Ce qui est le plus comique dans les cachotteries de l'OQLF, c'est qu'il n'y avait rien à cacher. Les documents rendus publics montrent plutôt qu'il y a progrès, pas spectaculaire mais réel, sur la langue de travail, sur la langue d'éducation, sur les transferts linguistiques. La grande majorité des spécialistes qui se sont penchés sur la question partagent cet optimisme prudent, notamment le sociologue Simon Langlois, l'ex-président du comité de suivi de l'OQLF, qui parle de «portrait plutôt favorable». En fait, il y a deux chercheurs qui ont une vision noire des choses, ceux qui, comme par hasard, sont inlassablement cités dans les médias et utilisés par les porte-parole du Parti québécois.

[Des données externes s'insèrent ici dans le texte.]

(* ===== verification/SlabPool.v ===== *)
(** * Workflow slab pool ([velocity-workflow-engine/src/workflow_slab_pool.rs])

    [WorkflowSlabPool]: 65,536 fixed slots of a slab header and inline metadata,
    allocated by a wrapping scan from a cursor and zeroed on eviction.  The
    atomics are plain counters of their width: the model is one caller at a time,
    which is what the pool's interior mutation assumes. *)

From S2P Require Import Prelude Bitmask Slab.
Import Bitmask Slab.

Module SlabPool.

Definition SLAB_POOL_CAPACITY : nat := Z.to_nat 65536.

Record SlotMeta : Type := mkMeta {
  workflow_type_id : Z;
  namespace_id : Z;
  task_queue_hash : Z;
  status : Z;
  start_time_ms : Z;
  close_time_ms : Z;
  event_sequence : Z;
  parent_key : Z;
  child_count : Z;
  child_keys : list Z;
  result_offset : Z;
  result_len : Z;
  input_offset : Z;
  input_len : Z;
  arena_page_index : Z;
}.

Definition SlotMeta_empty : SlotMeta := mkMeta 0 0 0 0 0 0 0 0 0 [0; 0; 0; 0] 0 0 0 0 0.

Definition is_free (m : SlotMeta) : bool := status m =? 0.
Definition is_active (m : SlotMeta) : bool := status m =? 1.

Record SlabSlot : Type := mkSlabSlot {
  header : SlabHeader;
  meta : SlotMeta;
}.

(** All bytes zero, which is also what [evict] writes. *)
Definition SlabSlot_empty : SlabSlot :=
  mkSlabSlot (mkSlab 0 0 0 0 0 0 zero_root bitmask_new zero_root) SlotMeta_empty.

Record WorkflowSlabPool : Type := mkSlabPool {
  slots : list SlabSlot;
  free_cursor : Z;
  active_count : Z;
  total_allocated : Z;
  total_evicted : Z;
}.

Definition slab_pool_new : WorkflowSlabPool :=
  mkSlabPool (replicate SLAB_POOL_CAPACITY SlabSlot_empty) 0 0 0 0.

Definition slot_is_free (p : WorkflowSlabPool) (idx : nat) : bool :=
  match slots p !! idx with Some s => is_free (meta s) | None => false end.

(** The slots in the order of the scan: [(start + i) % SLAB_POOL_CAPACITY]. *)
Definition scan_order (start : Z) : list nat :=
  map (fun i => ((Z.to_nat start + i) mod SLAB_POOL_CAPACITY)%nat) (seq 0 SLAB_POOL_CAPACITY).

Definition allocate (p : WorkflowSlabPool) (h : SlabHeader) (m : SlotMeta) : WorkflowSlabPool * option nat :=
  match List.find (slot_is_free p) (scan_order (free_cursor p)) with
  | Some idx =>
      (mkSlabPool (<[idx := mkSlabSlot h m]> (slots p))
         (wrap 16 (Z.of_nat ((idx + 1) mod SLAB_POOL_CAPACITY)))
         (wrap 64 (active_count p + 1)) (wrap 64 (total_allocated p + 1)) (total_evicted p), Some idx)
  | None => (p, None)
  end.

Definition find_by_workflow_id (p : WorkflowSlabPool) (workflow_id : Z) : option nat :=
  position (fun s => negb (is_free (meta s)) && (Slab.workflow_id (header s) =? workflow_id)) (slots p).

Definition find_by_run_id (p : WorkflowSlabPool) (run_id : Z) : option nat :=
  position (fun s => negb (is_free (meta s)) && (Slab.run_id (header s) =? run_id)) (slots p).

Definition evict (p : WorkflowSlabPool) (idx : nat) : WorkflowSlabPool :=
  if (length (slots p) <=? idx)%nat then p
  else mkSlabPool (<[idx := SlabSlot_empty]> (slots p)) (wrap 16 (Z.of_nat idx))
         (wrap 64 (active_count p - 1)) (total_allocated p) (wrap 64 (total_evicted p + 1)).

Definition is_finished (m : SlotMeta) : bool := (status m =? 2) || (status m =? 3) || (status m =? 4).

(** One iteration of [evict_completed]. *)
Definition evict_if_finished (st : WorkflowSlabPool * Z) (idx : nat) : WorkflowSlabPool * Z :=
  match slots st.1 !! idx with
  | Some s => if is_finished (meta s) then (evict st.1 idx, st.2 + 1) else st
  | None => st
  end.

Definition evict_completed (p : WorkflowSlabPool) : WorkflowSlabPool * Z :=
  foldl evict_if_finished (p, 0) (seq 0 (length (slots p))).

Definition get_header (p : WorkflowSlabPool) (idx : nat) : option SlabHeader :=
  match slots p !! idx with Some s => if is_free (meta s) then None else Some (header s) | None => None end.

Definition get_meta (p : WorkflowSlabPool) (idx : nat) : option SlotMeta :=
  match slots p !! idx with Some s => if is_free (meta s) then None else Some (meta s) | None => None end.

Definition active_slots (p : WorkflowSlabPool) : list nat :=
  List.filter (fun idx => negb (slot_is_free p idx)) (seq 0 (length (slots p))).

(** ** Accounting *)

Definition occupied_slot (s : SlabSlot) : bool := negb (is_free (meta s)).
Definition occupied_count (l : list SlabSlot) : Z := Z.of_nat (length (List.filter occupied_slot l)).

Record slab_pool_wf (p : WorkflowSlabPool) : Prop := {
  wf_length : length (slots p) = SLAB_POOL_CAPACITY;
  wf_cursor : 0 <= free_cursor p < 65536;
  wf_count : active_count p = occupied_count (slots p);
}.

Lemma slab_capacity_val : Z.of_nat SLAB_POOL_CAPACITY = 65536.
Proof. done. Qed.

#[local] Opaque SLAB_POOL_CAPACITY.

Lemma occupied_count_insert l idx s s' :
  l !! idx = Some s ->
  occupied_count (<[idx := s']> l) =
  occupied_count l - (if occupied_slot s then 1 else 0) + (if occupied_slot s' then 1 else 0).
Proof.
  unfold occupied_count. revert idx. induction l as [|x l IH]; intros [|idx] Hs; simplify_eq/=.
  - destruct (occupied_slot s), (occupied_slot s'); simpl; lia.
  - specialize (IH idx Hs). destruct (occupied_slot x); simpl; lia.
Qed.

Lemma occupied_count_bound l : 0 <= occupied_count l <= Z.of_nat (length l).
Proof. unfold occupied_count. pose proof (filter_length_le occupied_slot l). lia. Qed.

(** The scan visits every slot. *)
Lemma scan_order_elem start idx :
  0 <= start < 65536 -> (idx ∈ scan_order start) <-> (idx < SLAB_POOL_CAPACITY)%nat.
Proof.
  intros Hs. pose proof slab_capacity_val as Hc. unfold scan_order. rewrite list_elem_of_In, in_map_iff. split.
  - intros (i & <- & _). apply Nat.mod_upper_bound. lia.
  - intros Hi. set (st := Z.to_nat start). assert (st < SLAB_POOL_CAPACITY)%nat by lia.
    destruct (decide (st <= idx)%nat).
    + exists (idx - st)%nat. split; [rewrite Nat.mod_small; lia|]. apply in_seq. lia.
    + exists (idx + SLAB_POOL_CAPACITY - st)%nat. split; [|apply in_seq; lia].
      replace (st + (idx + SLAB_POOL_CAPACITY - st))%nat with (idx + 1 * SLAB_POOL_CAPACITY)%nat by lia.
      rewrite Nat.Div0.mod_add. apply Nat.mod_small. lia.
Qed.

Lemma allocate_spec p h m :
  slab_pool_wf p -> is_free m = false ->
  match allocate p h m with
  | (p', Some idx) =>
      slot_is_free p idx = true /\ slots p' = <[idx := mkSlabSlot h m]> (slots p) /\ slab_pool_wf p' /\
      active_count p' = active_count p + 1
  | (p', None) => p' = p /\ Forall (fun s => is_free (meta s) = false) (slots p)
  end.
Proof.
  intros [Hlen Hcur Hcnt] Hm. unfold allocate. pose proof slab_capacity_val as Hc.
  destruct (List.find _ _) as [idx|] eqn:Hf.
  - apply find_some in Hf as [Hin Hfree]. split; [done|]. split; [done|].
    unfold slot_is_free in Hfree. destruct (slots p !! idx) as [s|] eqn:Hs; [|done].
    pose proof (occupied_count_insert (slots p) idx s (mkSlabSlot h m) Hs) as Hins.
    unfold occupied_slot in Hins. rewrite Hfree in Hins. simpl in Hins. rewrite Hm in Hins. simpl in Hins.
    pose proof (occupied_count_bound (<[idx := mkSlabSlot h m]> (slots p))) as Hb.
    pose proof (occupied_count_bound (slots p)).
    rewrite length_insert in Hb. simpl. rewrite (wrap_id 64 (active_count p + 1)) by (unfold fits; lia). split; [|done].
    constructor; simpl; [by rewrite length_insert| |lia].
    unfold wrap. apply Z.mod_pos_bound. lia.
  - split; [done|]. apply Forall_lookup. intros idx s Hs.
    pose proof (find_none _ _ Hf idx) as Hn. unfold slot_is_free in Hn. rewrite Hs in Hn. apply Hn.
    apply list_elem_of_In, scan_order_elem; [done|]. rewrite <- Hlen. by eapply lookup_lt_Some.
Qed.

Lemma evict_spec p idx s :
  slab_pool_wf p -> slots p !! idx = Some s -> is_free (meta s) = false ->
  slots (evict p idx) = <[idx := SlabSlot_empty]> (slots p) /\ slab_pool_wf (evict p idx) /\
  active_count (evict p idx) = active_count p - 1.
Proof.
  intros [Hlen Hcur Hcnt] Hs Ho. unfold evict. pose proof (lookup_lt_Some _ _ _ Hs) as Hlt.
  destruct (Nat.leb_spec (length (slots p)) idx); [lia|]. simpl.
  pose proof (occupied_count_insert (slots p) idx s SlabSlot_empty Hs) as Hins.
  unfold occupied_slot in Hins. rewrite Ho in Hins. simpl in Hins.
  pose proof (occupied_count_bound (<[idx := SlabSlot_empty]> (slots p))) as Hb. pose proof (occupied_count_bound (slots p)).
  pose proof slab_capacity_val. rewrite (wrap_id 64 (active_count p - 1)) by (unfold fits; lia).
  split_and!; [done| |done]. constructor; simpl; [by rewrite length_insert| |lia].
  unfold wrap. apply Z.mod_pos_bound. lia.
Qed.

Definition sweep (s : SlabSlot) : SlabSlot := if is_finished (meta s) then SlabSlot_empty else s.
Definition finished_count (l : list SlabSlot) : Z :=
  Z.of_nat (length (List.filter (fun s => is_finished (meta s)) l)).

Lemma finished_not_free m : is_finished m = true -> is_free m = false.
Proof. unfold is_finished, is_free. destruct (Z.eqb_spec (status m) 0) as [->|]; done. Qed.

(** The sweep from slot [i] on, the slots before it being done. *)
Lemma evict_sweep p n pre post :
  slab_pool_wf p -> slots p = pre ++ post ->
  let '(p', n') := foldl evict_if_finished (p, n) (seq (length pre) (length post)) in
  slab_pool_wf p' /\ slots p' = pre ++ map sweep post /\ n' = n + finished_count post /\
  active_count p' = active_count p - finished_count post.
Proof.
  revert p n pre. induction post as [|s post IH]; intros p n pre Hwf Hslots.
  { simpl. split_and!; (done || unfold finished_count; simpl; lia). }
  cbn [length seq foldl]. unfold evict_if_finished at 2. cbn [fst snd].
  assert (Hs : slots p !! length pre = Some s).
  { rewrite Hslots. by apply list_lookup_middle. }
  rewrite Hs. unfold finished_count; cbn [List.filter map]. unfold sweep at 1.
  destruct (is_finished (meta s)) eqn:Hfin.
  - destruct (evict_spec p (length pre) s Hwf Hs (finished_not_free _ Hfin)) as (Hsl & Hwf' & Hact).
    specialize (IH (evict p (length pre)) (n + 1) (pre ++ [SlabSlot_empty]) Hwf').
    rewrite Hsl, Hslots, length_app in IH. simpl in IH.
    replace (length pre + 1)%nat with (S (length pre)) in IH by lia.
    destruct (foldl evict_if_finished _ _) as [p' n']. destruct IH as (Hw & Hsl' & Hn & Ha).
    { rewrite <- app_assoc. simpl. rewrite insert_app_r_alt, Nat.sub_diag by done. done. }
    rewrite <- app_assoc in Hsl'. unfold finished_count in *. simpl. split_and!; [done|done|lia|lia].
  - specialize (IH p n (pre ++ [s]) Hwf). rewrite length_app in IH. simpl in IH.
    replace (length pre + 1)%nat with (S (length pre)) in IH by lia.
    destruct (foldl evict_if_finished _ _) as [p' n']. destruct IH as (Hw & Hsl' & Hn & Ha).
    { by rewrite <- app_assoc. }
    rewrite <- app_assoc in Hsl'. unfold finished_count in *. simpl. split_and!; done.
Qed.

(** A slab pool accounts for its slots: [allocate] takes a free slot and touches no
    other, and fails only when every slot is occupied; [evict] zeroes one slot;
    [evict_completed] zeroes exactly the finished ones and returns their number;
    [active_count] is the number of occupied slots throughout. *)
Theorem slab_pool_accounting (p : WorkflowSlabPool) (h : SlabHeader) (m : SlotMeta) (idx : nat) (s : SlabSlot)
  (Hwf : slab_pool_wf p) (Hm : is_free m = false)
  (Hs : slots p !! idx = Some s) (Hocc : is_free (meta s) = false) :
  (match allocate p h m with
   | (p', Some i) => slot_is_free p i = true /\ slots p' = <[i := mkSlabSlot h m]> (slots p) /\
                     slab_pool_wf p' /\ active_count p' = active_count p + 1
   | (p', None) => p' = p /\ Forall (fun s => is_free (meta s) = false) (slots p)
   end) /\
  (slots (evict p idx) = <[idx := SlabSlot_empty]> (slots p) /\ slab_pool_wf (evict p idx) /\
   active_count (evict p idx) = active_count p - 1) /\
  (let '(p', n) := evict_completed p in
   slab_pool_wf p' /\ slots p' = map sweep (slots p) /\ n = finished_count (slots p) /\
   active_count p' = active_count p - n).
Proof.
  split_and!; [by apply allocate_spec|by eapply evict_spec..|].
  unfold evict_completed. pose proof (evict_sweep p 0 [] (slots p) Hwf eq_refl) as Hsw. simpl in Hsw.
  destruct (foldl _ _ _) as [p' n]. destruct Hsw as (Hw & Hsl & -> & Ha).
  split_and!; [done|done|done|lia].
Qed.

(** A pool with one finished workflow. *)
Definition finished_meta : SlotMeta := mkMeta 1 0 0 2 0 0 0 0 0 [0; 0; 0; 0] 0 0 0 0 0.
Definition running_meta : SlotMeta := mkMeta 1 0 0 1 0 0 0 0 0 [0; 0; 0; 0] 0 0 0 0 0.
Definition sample_slab_header : SlabHeader := header SlabSlot_empty.

Lemma slab_pool_new_wf : slab_pool_wf slab_pool_new.
Proof.
  constructor; unfold slab_pool_new; cbn [slots free_cursor active_count]; [apply length_replicate|lia|].
  unfold occupied_count. induction SLAB_POOL_CAPACITY as [|n IH]; [done|]. exact IH.
Qed.

Lemma sample_allocated :
  exists p i, allocate slab_pool_new sample_slab_header finished_meta = (p, Some i) /\
    slab_pool_wf p /\ slots p !! i = Some (mkSlabSlot sample_slab_header finished_meta).
Proof.
  pose proof (allocate_spec slab_pool_new sample_slab_header finished_meta slab_pool_new_wf eq_refl) as Ha.
  destruct (allocate slab_pool_new sample_slab_header finished_meta) as [p [i|]].
  - destruct Ha as (Hfree & Hsl & Hwf & _). exists p, i. split_and!; [done|done|].
    rewrite Hsl. apply list_lookup_insert_eq. unfold slot_is_free in Hfree.
    destruct (slots slab_pool_new !! i) eqn:Hi; [|done]. by eapply lookup_lt_Some.
  - destruct Ha as [_ Hall]. unfold slab_pool_new in Hall; cbn [slots] in Hall.
    pose proof slab_capacity_val. destruct SLAB_POOL_CAPACITY as [|n]; [done|].
    cbn [replicate] in Hall. apply Forall_cons in Hall as [Hf _]. done.
Qed.

Lemma slab_pool_accounting_witness :
  exists p i, slots (evict p i) = <[i := SlabSlot_empty]> (slots p) /\
    active_count (evict p i) = active_count p - 1.
Proof.
  destruct sample_allocated as (p & i & _ & Hwf & Hs). exists p, i.
  destruct (slab_pool_accounting p sample_slab_header running_meta i
    (mkSlabSlot sample_slab_header finished_meta) Hwf eq_refl Hs eq_refl) as (_ & (He & _ & Ha) & _).
  exact (conj He Ha).
Defined.

End SlabPool.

Mais ce qui frappe le plus, c'est qu'on continue à plaquer une grille français-anglais à une réalité qui a changé. Le problème s'est déplacé. La principale interrogation sur les perspectives du français provient de la croissance de l'immigration, et non pas d'un progrès de la seule langue qui menace le français, soit l'anglais. C'est un tout autre problème. Parler de recul du français, comme le fait Pauline Marois, parce que la proportion de francophones baisse à mesure que l'immigration augmente, est un abus de langage. Ce qui recule, c'est le pourcentage de francophones, et non pas le français ou le fait français.
Cette réalité nouvelle a mené à un déplacement du débat. La véritable opposition n'est plus entre péquistes et libéraux, mais entre les forces de la modernité et le nationalisme de repli, qui prend prétexte des émois linguistiques pour vouloir freiner l'immigration ou combattre l'apprentissage de l'anglais, que l'on retrouve à l'ADQ, ou dans la vieille garde du mouvement souverainiste.
Si le débat était moins partisan, Pauline Marois moins crinquée et Jean Charest moins jovialiste, on découvrirait que les libéraux et les péquistes modernes sont en fait du même côté, assez d'accord avec les mêmes grandes orientations, valoriser l'enseignement du français, mieux intégrer les immigrants, accélérer la francisation des PME.
Le français fait des progrès. Il n'y a pas de drame, il n'y a pas de péril en la demeure. Mais il y a des enjeux nouveaux et des défis à relever. Ce sont des choses qu'une société adulte devrait être capable de discuter sans grimper aux rideaux.